Nogodsnomasters · 23/05/2024 21:51

My sister is a hoarder. I tried last year to help her, it nearly killed me. I would go once a week and clean/tidy the same area over and over again as she would just refill it with more stuff every time I left even though she stated she wanted the help. After a while I gave up because it would cause arguments and frustration on my part and I didn't want to have a falling out.

AnnaSewell · 27/05/2024 15:21

It sounds fairly hopeless. I'd hoped that - given this has probably built up gradually - it might be possible for things to get better gradually. But the impression I'm getting is that it's like an incurable, progressive disease.

I had wondered about going to see my sibling - not at his house but at a nearby beauty spot - and saying basically, 'Oh X enjoyed visiting. He did mention you'd got quite a bit of stuff/the house had filled up rather'... and see what response I get.

OP posts:
MrsTerryPratchett · 27/05/2024 20:27

AnnaSewell · 27/05/2024 15:21

It sounds fairly hopeless. I'd hoped that - given this has probably built up gradually - it might be possible for things to get better gradually. But the impression I'm getting is that it's like an incurable, progressive disease.
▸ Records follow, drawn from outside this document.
Lemma os_Create_ok p w f w' :
  os_Create p w = (Ok f, w') ->
  f = mkFile p /\ faults w' = faults w /\ gcs w' = gcs w /\
  exists t, fs w' !! p = Some (File [] t).
Proof.
  unfold os_Create. rewrite (bind_eq _ _ _ _ _ (call_out_eq _ _)).
  destruct (fault_of _ _); [discriminate |].
  unfold bind, get_fs, get_clock, put_fs, ret.
  change (fs (tick (SysCreate p) w)) with (fs w).
  destruct (fs w !! p) as [[? ? | ?] |]; try discriminate.
  - intros [= <- <-]. cbn. rewrite lookup_insert_eq. eauto.
  - destruct (os_stat (fs w) (Path.Dir p)) as [[? ? | ?] | ?]; try discriminate.
    intros [= <- <-]. cbn. rewrite lookup_insert_eq. eauto.
Qed.

Lemma os_Write_eq p data w old t0 :
  fs w !! p = Some (File old t0) ->
  let n := match fault_of (SysWrite p) (faults w) with
           | Some k => Nat.min k (length data)
           | None => length data
           end in
  os_Write (mkFile p) data w =
    (mkFile p,
     (n, match fault_of (SysWrite p) (faults w) with Some _ => Some ErrIO | None => None end),
     set_fs (<[p := File (old ++ take n data) (S (clock w))]> (fs w)) (tick (SysWrite p) w)).
Proof.
  intros Hp n. unfold os_Write. cbn [f_path].
  rewrite (bind_eq _ _ _ _ _ (call_out_eq _ _)).
  unfold bind, get_fs, get_clock, put_fs, ret.
  change (fs (tick (SysWrite p) w)) with (fs w). now rewrite Hp.
Qed.

(** A failing write to the file makes local [Put] return an error. *)
Lemma local_Put_reports_write_failure (s : LocalStorage.t) name r opts w k :
  fault_of (SysWrite (Path.Join [LocalStorage.rootDir s; name])) (faults w) = Some k ->
  snd (run (LocalStorage.Put s name r opts) w) <> None.
Proof.
  intros Hf. unfold run, LocalStorage.Put, LocalStorage.PathJoin.
  destruct (LocalStorage.checkRootDir s); [discriminate |].
  destruct (String.eqb name ""); [discriminate |].
  set (p := Path.Join [LocalStorage.rootDir s; name]) in *. clearbody p.
  unfold bind.
  destruct (os_MkdirAll _ _ w) as [[e |] w1] eqn:H1; [discriminate |].
  assert (faults w1 = faults w) as Hf1.
  { change w1 with (snd (None (A:=error), w1)). rewrite <- H1. apply os_MkdirAll_faults. }
  destruct (os_Create p w1) as [[f | e] w2] eqn:H2; [| discriminate].
  apply os_Create_ok in H2 as (-> & Hf2 & _ & t & Hp).
  unfold io_Copy, Write, OsFile_Writer, bind.
  rewrite (os_Write_eq _ _ _ _ _ Hp), Hf2, Hf1, Hf. cbn.
  discriminate.
Qed.

Lemma os_Open_eq p w n :
  fault_of (SysOpen p) (faults w) = None -> fs w !! p = Some n ->
  os_Open p w = (Ok (mkFile p), tick (SysOpen p) w).
Proof.
  intros Hc Hp. unfold os_Open.
  rewrite (bind_eq _ _ _ _ _ (call_out_eq _ _)), Hc.
  unfold bind, get_fs, ret, os_stat.
  change (fs (tick (SysOpen p) w)) with (fs w). now rewrite Hp.
Qed.

Lemma os_Read_eq p w data t :
  fault_of (SysRead p) (faults w) = None -> fs w !! p = Some (File data t) ->
  os_Read (mkFile p) w = (mkReader data None, tick (SysRead p) w).
Proof.
  intros Hc Hp. unfold os_Read. cbn [f_path].
  rewrite (bind_eq _ _ _ _ _ (call_out_eq _ _)), Hc.
  unfold bind, get_fs, ret.
  change (fs (tick (SysRead p) w)) with (fs w). now rewrite Hp.
Qed.

(** After a local [Put] that returned no error, the file holds the bytes
    given, and the byte count is their number. *)
Lemma local_Put_stores (s : LocalStorage.t) name b opts w k :
  LocalStorage.checkRootDir s = None -> name <> "" ->
  run (LocalStorage.Put s name (bytes_Reader b) opts) w = (k, None) ->
  let w' := exec (LocalStorage.Put s name (bytes_Reader b) opts) w in
  k = Z.of_nat (length b) /\ faults w' = faults w /\
  exists t, fs w' !! Path.Join [LocalStorage.rootDir s; name] = Some (File b t).
Proof.
  intros Hcfg Hname. unfold run, exec, LocalStorage.Put, LocalStorage.PathJoin.
  rewrite Hcfg, (eqb_nonempty _ Hname).
  set (p := Path.Join [LocalStorage.rootDir s; name]). clearbody p.
  unfold bind.
  destruct (os_MkdirAll _ _ w) as [[e |] w1] eqn:H1; [discriminate |].
  assert (faults w1 = faults w) as Hf1.
  { change w1 with (snd (None (A:=error), w1)). rewrite <- H1. apply os_MkdirAll_faults. }
  destruct (os_Create p w1) as [[f | e] w2] eqn:H2; [| discriminate].
  apply os_Create_ok in H2 as (-> & Hf2 & _ & t & Hp).
  unfold io_Copy, Write, OsFile_Writer, bind.
  rewrite (os_Write_eq _ _ _ _ _ Hp). cbn.
  destruct (fault_of (SysWrite p) (faults w2)); cbn; [discriminate |].
  intros [= <-]. split_and!; [reflexivity | congruence |].
  rewrite take_ge by reflexivity. rewrite lookup_insert_eq. eauto.
Qed.

(** X1: the round trip on the local backend, whatever was stored before:
    after a [Put] that returned no error, [Get] of the same name opens a stream that reads as the bytes
    put, when the environment lets the opening and the reading through. *)
Theorem local_round_trip (s : LocalStorage.t) name b opts w k :
  LocalStorage.checkRootDir s = None -> name <> "" ->
  fault_of (SysOpen (Path.Join [LocalStorage.rootDir s; name])) (faults w) = None ->
  fault_of (SysRead (Path.Join [LocalStorage.rootDir s; name])) (faults w) = None ->
  run (LocalStorage.Put s name (bytes_Reader b) opts) w = (k, None) ->
  let w' := exec (LocalStorage.Put s name (bytes_Reader b) opts) w in
  exists rc,
    run (LocalStorage.Get s name) w' = (Some rc, None) /\
    run (io_ReadAll rc) (exec (LocalStorage.Get s name) w') = (b, None).
Proof.
  intros Hcfg Hname Hopen Hread Hput w'.
  destruct (local_Put_stores s name b opts w k Hcfg Hname Hput) as (_ & Hf & t & Hp).
  fold w' in Hf, Hp. clearbody w'.
  unfold run, exec, LocalStorage.Get, LocalStorage.PathJoin.
  rewrite Hcfg, (eqb_nonempty _ Hname).
  set (p := Path.Join [LocalStorage.rootDir s; name]) in *. clearbody p.
  rewrite (bind_eq _ _ _ _ _ (os_Open_eq p w' _ ltac:(now rewrite Hf) Hp)).
  eexists. split; [reflexivity |]. cbn [fst snd ret io_ReadAll].
  now rewrite (bind_eq _ _ _ _ _
                 (os_Read_eq p (tick (SysOpen p) w') b t ltac:(now cbn; rewrite Hf) Hp)).
Qed.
I had wondered about going to see my sibling - not at his house but at a nearby beauty spot - and saying basically, 'Oh X enjoyed visiting. He did mention you'd got quite a bit of stuff/the house had filled up rather'... and see what response I get.

It is an incurable, progressive disease. But there are treatments. They are just time-consuming, very skilled, and have to be unkept forever. It would be easy if it was something that you could get a handle on, but it's constant.